5. No explicit flow control: Function invocation is flow control. Loops aren't functional, but some functional languages have them.

6. No commands/procedures: If the author means "no top-level function definitions" that is clearly not true. Some functional languages even have macro languages.

This article gives the (incorrect) impression that functional programming is about a set of restrictions you must follow 100% of the time. Functional programming is a style that can be used in any language, as long as you can pass functions around as values. It wasn't pretty, but Java <=1.7 could still support a functional programming style by using `Callable` objects.

The `map` and `reduce` operations are certainly possible in imperative languages. Python has them built-in, they can be written in C++, and so on.



There isn't consensus that Lisp, Scheme, ML, and O'Caml are functional. Period. There certainly is consensus everywhere that they aren't purely functional. Purely functional doesn't require nor implies lazy, but the two tends to go together for good reasons.
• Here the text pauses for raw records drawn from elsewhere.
(** * data-science-project: feature engineering, model selection, orchestration

    A shallow embedding of

    - [etl/data_processor.py]  (class [DataProcessor]),
    - [models/ml_models.py]    (class [MLModels]),
    - [etl/main.py]            (class [ETLPipeline]),

    together with the properties of the written specification that concern
    them.  Python objects become explicit values: a [DataFrame] is an ordered
    list of named columns, the dictionaries of [MLModels] are finite maps, an
    exception is the left injection of a sum, and the attributes of the three
    objects together with the module-level logger form one [world] record that
    is threaded through every method. *)

From Stdlib Require Import QArith Qabs Lqa Lia ZArith List String.
From stdpp Require Import gmap strings pretty.
Import ListNotations.

Local Open Scope string_scope.
Local Open Scope list_scope.

(** ** Python exceptions *)

Module Py.

(** The exception classes the three modules can raise or observe.  The
    repository defines no exception class of its own; every constructor below
    is a Python built-in. *)
Inductive exn : Type :=
  | KeyError (key : string)
  | ValueError (msg : string)
  | TypeError (msg : string)
  | AttributeError (msg : string).

Inductive exn_class : Type := CKeyError | CValueError | CTypeError | CAttributeError.

Definition class_of (e : exn) : exn_class :=
  match e with
  | KeyError _ => CKeyError
  | ValueError _ => CValueError
  | TypeError _ => CTypeError
  | AttributeError _ => CAttributeError
  end.

(** [str(e)], as the f-strings and [errors.append(str(e))] render it. *)
Definition str (e : exn) : string :=
  match e with
  | KeyError k => "'" +:+ k +:+ "'"
  | ValueError m | TypeError m | AttributeError m => m
  end.

(** A computation that returns or raises. *)
Definition result (A : Type) : Type := (exn + A)%type.

Definition ok {A} (a : A) : result A := inr a.
Definition raise {A} (e : exn) : result A := inl e.

Definition rbind {A B} (r : result A) (k : A -> result B) : result B :=
  match r with
  | inl e => inl e
  | inr a => k a
  end.

Fixpoint mapM {A B} (f : A -> result B) (xs : list A) : result (list B) :=
  match xs with
  | [] => ok []
  | x :: xs' =>
      rbind (f x) (fun y => rbind (mapM f xs') (fun ys => ok (y :: ys)))
  end.

End Py.
Export Py.

Notation "'let+' x ':=' r 'in' k" := (rbind r (fun x => k))
  (at level 10, x name, r at level 100, k at level 200).

(** ** Floating-point values

    Numeric cells are IEEE doubles in the program.  Rounding is not modelled:
    a finite double is a rational, and the three special values keep the
    arithmetic and comparison rules the program relies on (division by zero,
    [NaN] as the missing-value marker, comparisons with [NaN] being false). *)

Module Float.

Inductive float : Type :=
  | NaN
  | NInf
  | PInf
  | Fin (q : Q).

Definition Qltb (a b : Q) : bool := negb (Qle_bool b a).

Definition zero : float := Fin 0.

Definition isnan (x : float) : bool :=
  match x with NaN => true | _ => false end.

Definition isfinite (x : float) : bool :=
  match x with Fin _ => true | _ => false end.

Definition fneg (x : float) : float :=
  match x with
  | NaN => NaN
  | NInf => PInf
  | PInf => NInf
  | Fin q => Fin (- q)
  end.

Definition fabs (x : float) : float :=
  match x with
  | NaN => NaN
  | NInf | PInf => PInf
  | Fin q => Fin (Qabs q)
  end.

Definition fadd (x y : float) : float :=
  match x, y with
  | NaN, _ | _, NaN => NaN
  | PInf, NInf | NInf, PInf => NaN
  | PInf, _ | _, PInf => PInf
  | NInf, _ | _, NInf => NInf
  | Fin a, Fin b => Fin (a + b)
  end.

Definition fsub (x y : float) : float := fadd x (fneg y).

(** The infinity of the sign of [q], [NaN] when [q] is zero. *)
Definition signed_inf (positive : bool) (q : Q) : float :=
  if Qltb 0 q then (if positive then PInf else NInf)
  else if Qltb q 0 then (if positive then NInf else PInf)
  else NaN.

Definition fmul (x y : float) : float :=
  match x, y with
  | NaN, _ | _, NaN => NaN
  | PInf, PInf | NInf, NInf => PInf
  | PInf, NInf | NInf, PInf => NInf
  | PInf, Fin q | Fin q, PInf => signed_inf true q
  | NInf, Fin q | Fin q, NInf => signed_inf false q
  | Fin a, Fin b => Fin (a * b)
  end.

Definition fdiv (x y : float) : float :=
  match x, y with
  | NaN, _ | _, NaN => NaN
  | (PInf | NInf), (PInf | NInf) => NaN
  | PInf, Fin q => if Qltb q 0 then NInf else PInf
  | NInf, Fin q => if Qltb q 0 then PInf else NInf
  | Fin _, (PInf | NInf) => Fin 0
  | Fin a, Fin b =>
      if Qeq_bool b 0 then signed_inf true a else Fin (a / b)
  end.

(** Comparisons; every comparison with [NaN] is false. *)
Definition flt (x y : float) : bool :=
  match x, y with
  | NaN, _ | _, NaN => false
  | _, NInf => false
  | NInf, _ => true
  | PInf, _ => false
  | _, PInf => true
  | Fin a, Fin b => Qltb a b
  end.

Definition fgt (x y : float) : bool := flt y x.

Definition fle (x y : float) : bool :=
  match x, y with
  | NaN, _ | _, NaN => false
  | NInf, _ => true
  | _, PInf => true
  | _, NInf => false
  | PInf, _ => false
  | Fin a, Fin b => Qle_bool a b
  end.

Definition fge (x y : float) : bool := fle y x.

(** [==] on floats. *)
Definition feq (x y : float) : bool :=
  match x, y with
  | NInf, NInf | PInf, PInf => true
  | Fin a, Fin b => Qeq_bool a b
  | _, _ => false
  end.

Definition of_nat (n : nat) : float := Fin (inject_Z (Z.of_nat n)).

Definition fsum (xs : list float) : float := fold_left fadd xs zero.

(** Arithmetic mean of a window ([NaN] for the empty one). *)
Definition fmean (xs : list float) : float :=
  match xs with
  | [] => NaN
  | _ => fdiv (fsum xs) (of_nat (length xs))
  end.

End Float.
Export Float.

(** ** Series and frames *)

Module Frame.

(** A cell of a column: a number, a text or a timestamp.  [Num NaN] is the
    missing marker of every column kind ([NaN], [None] and [NaT] are all
    reported by [isna]). *)
Inductive cell : Type :=
  | Num (x : float)
  | Str (s : string)
  | Ts (t : Z).

Definition series : Type := list cell.

(** Columns in their order, each with its name. *)
Definition frame : Type := list (string * series).

Definition isna (c : cell) : bool :=
  match c with Num NaN => true | _ => false end.

Definition notna (c : cell) : bool := negb (isna c).

Definition as_float (c : cell) : result float :=
  match c with
  | Num x => ok x
  | Str _ => raise (TypeError "unsupported operand type(s) for 'str'")
  | Ts _ => raise (TypeError "unsupported operand type(s) for 'Timestamp'")
  end.

Definition floats (xs : series) : result (list float) := mapM as_float xs.

Definition nums (fs : list float) : series := map Num fs.

(** *** Element-wise operations on one column *)

Definition s_map (f : float -> float) (xs : series) : result series :=
  let+ fs := floats xs in ok (nums (map f fs)).

Definition s_test (p : float -> bool) (xs : series) : result (list bool) :=
  let+ fs := floats xs in ok (map p fs).

Definition s_map2 (f : float -> float -> float) (xs ys : series) : result series :=
  let+ fs := floats xs in
  let+ gs := floats ys in
  ok (nums (zip_with f fs gs)).

(** [s.clip(lower=lo)] *)
Definition clip_lower (lo : float) (xs : series) : result series :=
  s_map (fun x => if flt x lo then lo else x) xs.

(** [s > v], [s < v], [s.abs()], [-s], [s / t], [s + t], [s - t] and the
    same with a scalar operand. *)
Definition s_gt (xs : series) (v : float) : result (list bool) :=
  s_test (fun x => fgt x v) xs.
Definition s_lt (xs : series) (v : float) : result (list bool) :=
  s_test (fun x => flt x v) xs.
Definition s_abs (xs : series) : result series := s_map fabs xs.
Definition s_neg (xs : series) : result series := s_map fneg xs.
Definition s_div (xs ys : series) : result series := s_map2 fdiv xs ys.
Definition s_add (xs ys : series) : result series := s_map2 fadd xs ys.
Definition s_sub (xs ys : series) : result series := s_map2 fsub xs ys.
Definition s_mul_c (xs : series) (v : float) : result series :=
  s_map (fun x => fmul x v) xs.
Definition s_div_c (xs : series) (v : float) : result series :=
  s_map (fun x => fdiv x v) xs.
Definition s_add_c (xs : series) (v : float) : result series :=
  s_map (fun x => fadd x v) xs.
Definition s_sub_c (xs : series) (v : float) : result series :=
  s_map (fun x => fsub x v) xs.

(** [np.where(cond, a, b)] with a scalar [b] and [s.where(cond, other)]. *)
Definition np_where (cond : list bool) (a : series) (b : cell) : series :=
  zip_with (fun (c : bool) x => if c then x else b) cond a.

Definition s_where (xs : series) (cond : list bool) (other : cell) : series :=
  np_where cond xs other.

(** [s.shift(k)] for [k >= 0] and [s.shift(-k)]: vacated places are missing. *)
Definition shift (k : nat) (xs : series) : series :=
  firstn (length xs) (repeat (Num NaN) k ++ xs).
"Functional programming is a style that can be used in any language"

No, I'm sorry, it's not. [Purely] Functional programming provides guarantees and properties that are only valid if the necessary discipline is enforced. Your list of languages are merely procedural languages with functions.


They don't completely apply even for the languages the author talks about.

Those are more a list of Haskell features, if you replace static binding by dynamic binding. Even then, Haskell lets you kinda of scape most of those rules, except by #6.